- THE TASK:
Below are the records; copy every line in them that holds the string "rewrite".

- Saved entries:
(* ===== verification/ReplayStageProofs.v ===== *)
(** * The votes of the replay stage (ReplayStage.v)

    What the loop of a validator keeps: its banks know only true ancestors, the
    banks it may vote for are exactly those that pass every filter, and all its
    votes lie on one fork, whatever the ledger and the other threads do. *)

From stdpp Require Import sorting.
From S2P Require Import Prelude Interface Codec Float SystemProgram VoteState Message MessageProcessor StakingUtils EpochSchedule.
From S2P Require Import ForkSelection BankForks LeaderSchedule Entry Recorder BlockStore BlockStoreProofs BlockhashQueue StatusCache Stake AppendVec Accounts Bank Replay ReplayProofs ReplayChain ReplayStage.

(** ** Hoare triples

    [Q] holds if the operation returns a value, and [R] if it fails. *)

Module hoare.
Section hoare.
Context {S E : Type}.

Definition hoare {A} (P : S → Prop) (m : M S E A) (Q : A → S → Prop) (R : S → Prop) : Prop :=
  ∀ s, P s → match m s with (Ok a, s') => Q a s' | (_, s') => R s' end.

Definition keeps (I : S → Prop) {A} (m : M S E A) : Prop := hoare I m (λ _, I) I.

Lemma hoare_bind {A B} (P : S → Prop) (m : M S E A) Q (k : A → M S E B) Q' R :
  hoare P m Q R → (∀ a, hoare (Q a) (k a) Q' R) → hoare P (m ≫= k) Q' R.
Proof.
  intros Hm Hk s Hs. specialize (Hm s Hs). unfold mbind, M_bind.
  destruct (m s) as [[a| |] s']; [by apply Hk|done..].
Qed.

Lemma hoare_conseq {A} (P P' : S → Prop) (m : M S E A) (Q Q' : A → S → Prop) (R R' : S → Prop) :
  hoare P m Q R → (∀ s, P' s → P s) → (∀ a s, Q a s → Q' a s) → (∀ s, R s → R' s) → hoare P' m Q' R'.
Proof.
  intros Hm HP HQ HR s Hs. specialize (Hm s (HP s Hs)). destruct (m s) as [[a| |] s']; auto.
Qed.

Lemma hoare_keeps {A B} (I P : S → Prop) (m : M S E A) (k : A → M S E B) Q (R : S → Prop) :
  keeps I m → (∀ s, P s → I s) → (∀ s, I s → R s) → (∀ a, hoare I (k a) Q R) → hoare P (m ≫= k) Q R.
Proof.
  intros Hm HP HR Hk. eapply hoare_bind; [|exact Hk]. eapply hoare_conseq; [exact Hm|done|done|done].
Qed.

(** Reading the state. *)
Lemma hoare_get {B} (P : S → Prop) (k : S → M S E B) Q (R : S → Prop) :
  (∀ s, P s → hoare (λ s', s' = s) (k s) Q R) → hoare P (getM ≫= k) Q R.
Proof. intros Hk s Hs. exact (Hk s Hs s eq_refl). Qed.

Lemma keeps_bind (I : S → Prop) {A B} (m : M S E A) (k : A → M S E B) :
  keeps I m → (∀ a, keeps I (k a)) → keeps I (m ≫= k).
Proof. apply hoare_bind. Qed.

Lemma keeps_ret (I : S → Prop) {A} (a : A) : keeps I (mret a).
Proof. by intros s Hs. Qed.

Lemma keeps_get (I : S → Prop) : keeps I getM.
Proof. by intros s Hs. Qed.

Lemma keeps_throw (I : S → Prop) {A} (e : E) : keeps (A:=A) I (throw e).
Proof. by intros s Hs. Qed.

Lemma keeps_panic (I : S → Prop) {A} : keeps (A:=A) I panic.
Proof. by intros s Hs. Qed.

Lemma keeps_lift (I : S → Prop) {A} (x : res E A) : keeps I (liftM x).
Proof. intros s Hs. unfold liftM. by destruct x. Qed.
End hoare.

Create HintDb keeps discriminated.
#[export] Hint Resolve keeps_bind keeps_ret keeps_get keeps_throw keeps_panic keeps_lift : keeps.
End hoare.

(** ** The banks that may be voted for *)

Module votable_proofs.
Import stakes entry bank Bank.bank_forks bank_accessors locktower replay_stage.

Section votable.
Context {S : Type} `{!Bincode vote_state.VoteState}.
Context (vote_order : gmap Pubkey (Z * Account) → list (Pubkey * (Z * Account))).
(** A [HashMap] is visited in some order. *)
Context (slot_order : gset Z → list Z) (slot_order_perm : ∀ X, slot_order X ≡ₚ elements X).
Implicit Types (s : Stage (S:=S)).

(** The bank of slot [n] passes every filter, and has weight [w]. *)
Definition passes (ds as' : gmap Z (gset Z)) s (n w : Z) : Prop :=
  ∃ b sl, banks (st_forks s) !! n = Some b ∧ is_votable b = true ∧
    is_recent_epoch (st_locktower s) (view_of vote_order s b) = true ∧
    has_voted (st_locktower s) n = false ∧
    is_locked_out (E:=Empty_set) (st_locktower s) n ds = Ok false ∧
    collect_vote_lockouts (E:=Empty_set) (st_locktower s) n (vote_order (vote_accounts b)) as' = Ok sl ∧
    check_vote_stake_threshold (st_locktower s) n sl = true ∧
    w = calculate_weight (st_locktower s) sl.
Lemma block_hash_ignores_base_fee_witness :
  block_calculate_hash plain [] (MkBlock template [] hash_zero None)
  = block_calculate_hash plain [] (MkBlock (set_base_fee 9 template) [] hash_zero None).
Proof. apply (block_hash_ignores_base_fee plain [] (MkBlock template [] hash_zero None) 9). done. Defined.

Lemma transactions_root_binding_witness :
  transactions_root [low_hash; hash_zero; low_hash] ≠ transactions_root [low_hash; hash_zero; hash_zero].
Proof.
  intros Heq.
  assert ([low_hash; hash_zero; low_hash] = [low_hash; hash_zero; hash_zero]) as Hl; [|discriminate Hl].
  refine (proj2 (transactions_root_binding [low_hash; hash_zero; low_hash] [low_hash; hash_zero; hash_zero] _ _ eq_refl) Heq _);
    [by repeat constructor|by repeat constructor|apply digests_distinctb_ok; vm_compute; reflexivity].
Defined.
End PowReference.
Lemma delete_block_keeps_legacy_copy_witness :
  bs_get (fst (delete_block
    (<[hash_bytes sample_hash := sample_bytes]> {[block_key sample_hash := sample_bytes]})
    sample_hash)) sample_hash = Ok (Some sample_block).
Proof.
  set (db := <[hash_bytes sample_hash := sample_bytes]> {[block_key sample_hash := sample_bytes]}).
  assert (Hk : db !! block_key sample_hash = Some sample_bytes).
  { unfold db. rewrite lookup_insert_ne; [apply lookup_singleton_eq | by vm_compute]. }
  assert (Hl : db !! hash_bytes sample_hash = Some sample_bytes) by apply lookup_insert_eq.
  assert (Hd : deserialize sample_bytes = Some sample_block)
    by exact (deserialize_serialize sample_block sample_bytes eq_refl).
  pose proof (delete_block_keeps_legacy_copy db sample_hash sample_bytes sample_bytes
                sample_block eq_refl Hk Hl Hd) as Hdel.
  destruct (delete_block db sample_hash) as [db' d]. exact (proj2 Hdel).
Defined.

Definition accts : gmap Address (u128 * u64) := {[sample_address := (5, 6)]}.
Definition snap : BlockchainSnapshot :=
  match create_snapshot 7 ∅ 1 hash_zero accts [] with
  | Ok s => s
  | Err _ => MkSnapshot (MkMeta 0 0 hash_zero 0 0 0 0 []) [] [] []
  end.
Definition restored : Sled :=
  match restore_snapshot ∅ snap with Ok db => db | Err _ => ∅ end.

Lemma snapshot_restore_witness : db_get_balance restored sample_address = Some 5.
Proof.
  assert (Hc : create_snapshot 7 ∅ 1 hash_zero accts [] = Ok snap) by (vm_compute; reflexivity).
  assert (Hr : restore_snapshot ∅ snap = Ok restored) by (vm_compute; reflexivity).
  assert (Hw : snapshot_writes snap = [WBalance sample_address 5; WNonce sample_address 6])
    by (vm_compute; reflexivity).
  assert (Hok : Forall write_ok (snapshot_writes snap)).
  { rewrite Hw. repeat constructor; by vm_compute. }
  assert (Ha : accts !! sample_address = Some (5, 6)) by apply lookup_singleton_eq.
  assert (Hcode : is_ok (get_contract_code ∅ sample_address) = true) by (vm_compute; reflexivity).
  assert (Hwf : address_wf sample_address = true) by reflexivity.
  destruct (snapshot_restore 7 ∅ 1 hash_zero accts [] snap ∅ (MkView ∅ ∅ ∅ ∅) restored
              Hc Hok (Forall_nil_2 _) represents_empty Hr) as [_ Hbal].
  exact (proj1 (Hbal sample_address 5 6 Ha Hcode Hwf)).
Defined.

Lemma clear_all_revives_legacy_balance_witness :
  db_get_balance (fst (clear_all
    {[legacy_key "balance:" (addr_bytes sample_address) := to_le_bytes 16 5]})) sample_address = Some 5.
Proof.
  refine (clear_all_revives_legacy_balance _ sample_address (to_le_bytes 16 5) 5 _ _ _);
    [apply lookup_singleton_eq | vm_compute; reflexivity | reflexivity].
Defined.

Definition v0_db : Sled := {[legacy_prefix.NONCE :: addr_bytes sample_address := to_le_bytes 8 4]}.
Lemma migrator_skips_nonces_witness :
  v0_db !! (legacy_prefix.NONCE :: addr_bytes sample_address) = Some (to_le_bytes 8 4) ∧
  v0_db !! (legacy_prefix.NONCE :: addr_bytes sample_address)
  = v0_db !! (legacy_prefix.NONCE :: addr_bytes sample_address).
Proof.
  split; [apply lookup_singleton_eq|].
  assert (Hm : migrator_v0_to_v1 v0_db = Ok (v0_db, 0)) by (vm_compute; reflexivity).
  exact (migrator_skips_nonces v0_db v0_db 0 sample_address Hm eq_refl).
Defined.

Lemma needs_migration_of_current_witness :
  needs_migration {[balance_key sample_address := to_le_bytes 16 5]} = true.
Proof.
  apply (needs_migration_of_current _ key_prefix.BALANCE (addr_bytes sample_address) (to_le_bytes 16 5)).
  apply lookup_singleton_eq.
Defined.
End StorageReference.
(* ===== verification/DagStorage.v ===== *)
(** * DagStorage: the hybrid store of the DAG

    Models [irondag-blockchain/src/consensus/storage.rs]: the hot cache of recent blocks
    with its eviction order, the parent/child index, pruning, and the
    consensus checkpoints kept in the database.

    The database is an [Arc] shared with the rest of the node: its tree is a
    separate component of the state the operations run on ([DsState]), [None] when the storage
    was built without a database. *)

From S2P Require Import Prelude Types Block Error.
From S2P Require Import Storage.

Definition PREFIX_BLUE_SCORE : u8 := 16.
Definition PREFIX_BLUE_SET : u8 := 17.
Definition PREFIX_ORDERING : u8 := 18.
Definition KEY_CHECKPOINT_META : list u8 := as_bytes "checkpoint_meta".

Record DagStorageConfig := MkDagConfig {
  hot_cache_size : nat; finalized_depth : nat; confirmations_for_checkpoint : nat }.
Definition dag_storage_config_default : DagStorageConfig := MkDagConfig 1000 500 100.

Record HybridDagStorage := MkDagStorage {
  hot_blocks : gmap Hash Block;
  hot_blocks_order : list Hash;
  hot_children : gmap Hash (list Hash);
  hot_blue_set : gset Hash;
  hot_blue_scores : gmap Hash u64;
  ds_config : DagStorageConfig;
  finalized_blocks : gset Hash;
  blocks_since_checkpoint : nat }.

Definition ds_new (c : DagStorageConfig) : HybridDagStorage :=
  MkDagStorage ∅ [] ∅ ∅ ∅ c ∅ 0.

Definition DsState : Type := option (gmap (list u8) (list u8)) * HybridDagStorage.

Section HybridDagStorage.
Context `{Hex, Codec Block, Codec (list Hash), HashIter}.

- EXERCISE OUTPUT:
  { unfold db. rewrite lookup_insert_ne; [apply lookup_singleton_eq | by vm_compute]. }
  { rewrite Hw. repeat constructor; by vm_compute. }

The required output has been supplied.